Data-driven models for inverse problems in GI-BCT

Breast cancer is the most common malignancy in women. Unfortunately, the breast imaging technologies that are routinely used in clinical practice are characterized by important limitations, such as poor soft tissue contrast, low resolution or limited to 2D imaging. To fill the gap in todays breast imaging, a grating interferometry breast computed tomography (GI-BCT) prototype has been designed and is currently built by our group.

At synchrotron beamlines it has been shown that phase contrast CT, and in particular also grating interferometry CT, is able to produce high quality tomograms of biological soft tissues. However, the need for a sufficiently large field-of-view to accommodate an entire breast, and thus large gratings which are difficult to fabricate, and the impossibility to use a synchrotron source in a hospital (less coherence and finite bandwidth) make it significantly more challenging to obtain high quality data. Moreover, clinically imposed constraints regarding radiation dose and scanning time demand for sparse sampling and set an upper threshold on the photon count statistics, thereby making it even more cumbersome to achieve high image quality.

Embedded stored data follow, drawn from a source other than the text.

(* ===== verification/Clients.v ===== *)
(** * The clients and listers of the custom resources: plugins/k8scrd/pkg/client

    Module Clients: the requests that the typed clients make (clientset/versioned/typed/sfccontroller/v1alpha1), with the builder of
    client-go they use (vendor/k8s.io/client-go/rest/request.go), and the listers on the informer's store
    (listers/sfccontroller/v1alpha1).  The server, the encoding of objects and of options are parameters. *)

From stdpp Require Import gmap.
From S2P Require Import Prelude GoStd Model K8sCrd.

Module Clients.
Import K8sCrd.

(** ** package path *)

(** A component on the stack of the components so far, the last one first. *)
Definition clean_step (rooted : bool) (out : list string) (c : string) : list string :=
  if String.eqb c "" || String.eqb c "." then out
  else if String.eqb c ".." then
    match out with
    | x :: out' => if String.eqb x ".." then c :: out else out'
    | [] => if rooted then [] else [c]
    end
  else c :: out.

Definition Clean (p : string) : string :=
  if String.eqb p "" then "."
  else
    let rooted := String.prefix "/" p in
    let out := rev (foldl (clean_step rooted) [] (Split p slash)) in
    if rooted then "/" +:+ String.concat "/" out
    else match out with [] => "." | _ => String.concat "/" out end.

Fixpoint Join (elem : list string) : string :=
  match elem with
  | [] => ""
  | e :: rest => if String.eqb e "" then Join rest else Clean (String.concat "/" elem)
  end.

(** ** rest/request.go *)

(** The errors, with what their texts are made of. *)
Inductive request_error : Type :=
| AlreadySet (what old new : string)
| Invalid (what name : string) (msgs : list string)
| EmptyName
| EmptyNamespace
| EmptyNamespaceCreation
| NotEncoded (e : error).

Definition Values : Type := gmap string (list string).

Record Request : Type := mkRequest {
  verb : string;
  pathPrefix : string;
  params : Values;
  headers : Values;
  namespace : string;
  namespaceSet : bool;
  resource : string;
  resourceName : string;
  subresource : string;
  body : option string;
  err : option request_error
}.

Definition with_params v r := mkRequest (verb r) (pathPrefix r) v (headers r) (namespace r) (namespaceSet r) (resource r) (resourceName r) (subresource r) (body r) (err r).

Definition with_headers v r := mkRequest (verb r) (pathPrefix r) (params r) v (namespace r) (namespaceSet r) (resource r) (resourceName r) (subresource r) (body r) (err r).

Definition with_namespace v r := mkRequest (verb r) (pathPrefix r) (params r) (headers r) v true (resource r) (resourceName r) (subresource r) (body r) (err r).

Definition with_resource v r := mkRequest (verb r) (pathPrefix r) (params r) (headers r) (namespace r) (namespaceSet r) v (resourceName r) (subresource r) (body r) (err r).

Definition with_resourceName v r := mkRequest (verb r) (pathPrefix r) (params r) (headers r) (namespace r) (namespaceSet r) (resource r) v (subresource r) (body r) (err r).

Definition with_subresource v r := mkRequest (verb r) (pathPrefix r) (params r) (headers r) (namespace r) (namespaceSet r) (resource r) (resourceName r) v (body r) (err r).

Definition with_body v r := mkRequest (verb r) (pathPrefix r) (params r) (headers r) (namespace r) (namespaceSet r) (resource r) (resourceName r) (subresource r) (Some v) (err r).

Definition with_err e r := mkRequest (verb r) (pathPrefix r) (params r) (headers r) (namespace r) (namespaceSet r) (resource r) (resourceName r) (subresource r) (body r) (Some e).

(** [if r.err != nil { return r }] *)
Definition unless_err (k : Request -> Request) (r : Request) : Request :=
  match err r with Some _ => r | None => k r end.

Definition NameMayNotBe : list string := ["."; ".."].

Definition NameMayNotContain : list ascii := ["/"%char; "%"%char].

Definition IsValidPathSegmentName (name : string) : list string :=
  match filter (fun illegal => name = illegal) NameMayNotBe with
  | illegal :: _ => ["may not be '" +:+ illegal +:+ "'"]
  | [] => (fun c => "may not contain '" +:+ String.String c "" +:+ "'") <$> filter (fun c => Is_true (ContainsByte name c)) NameMayNotContain
  end.

Definition SetHeader (key : string) (values : list string) (r : Request) : Request :=
  with_headers (match values with [] => delete key (headers r) | _ => <[key := values]> (headers r) end) r.

Definition Namespace (ns : string) : Request -> Request :=
  unless_err (fun r =>
    if namespaceSet r then with_err (AlreadySet "namespace" (namespace r) ns) r
    else match IsValidPathSegmentName ns with
         | [] => with_namespace ns r
         | msgs => with_err (Invalid "namespace" ns msgs) r
         end).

This project focuses on the development of data processing and reconstruction pipelines to generate high quality reconstructions from sparse and highly noisy data obtained with the scanning protocols foreseen for first clinical tests. In particular, given the challenging imaging conditions, this project attempts to achieve this goal by developing customized data-driven deep learning algorithms to tackle the challenging ill-posed inverse problems that arise in grating interferometry breast computed tomography.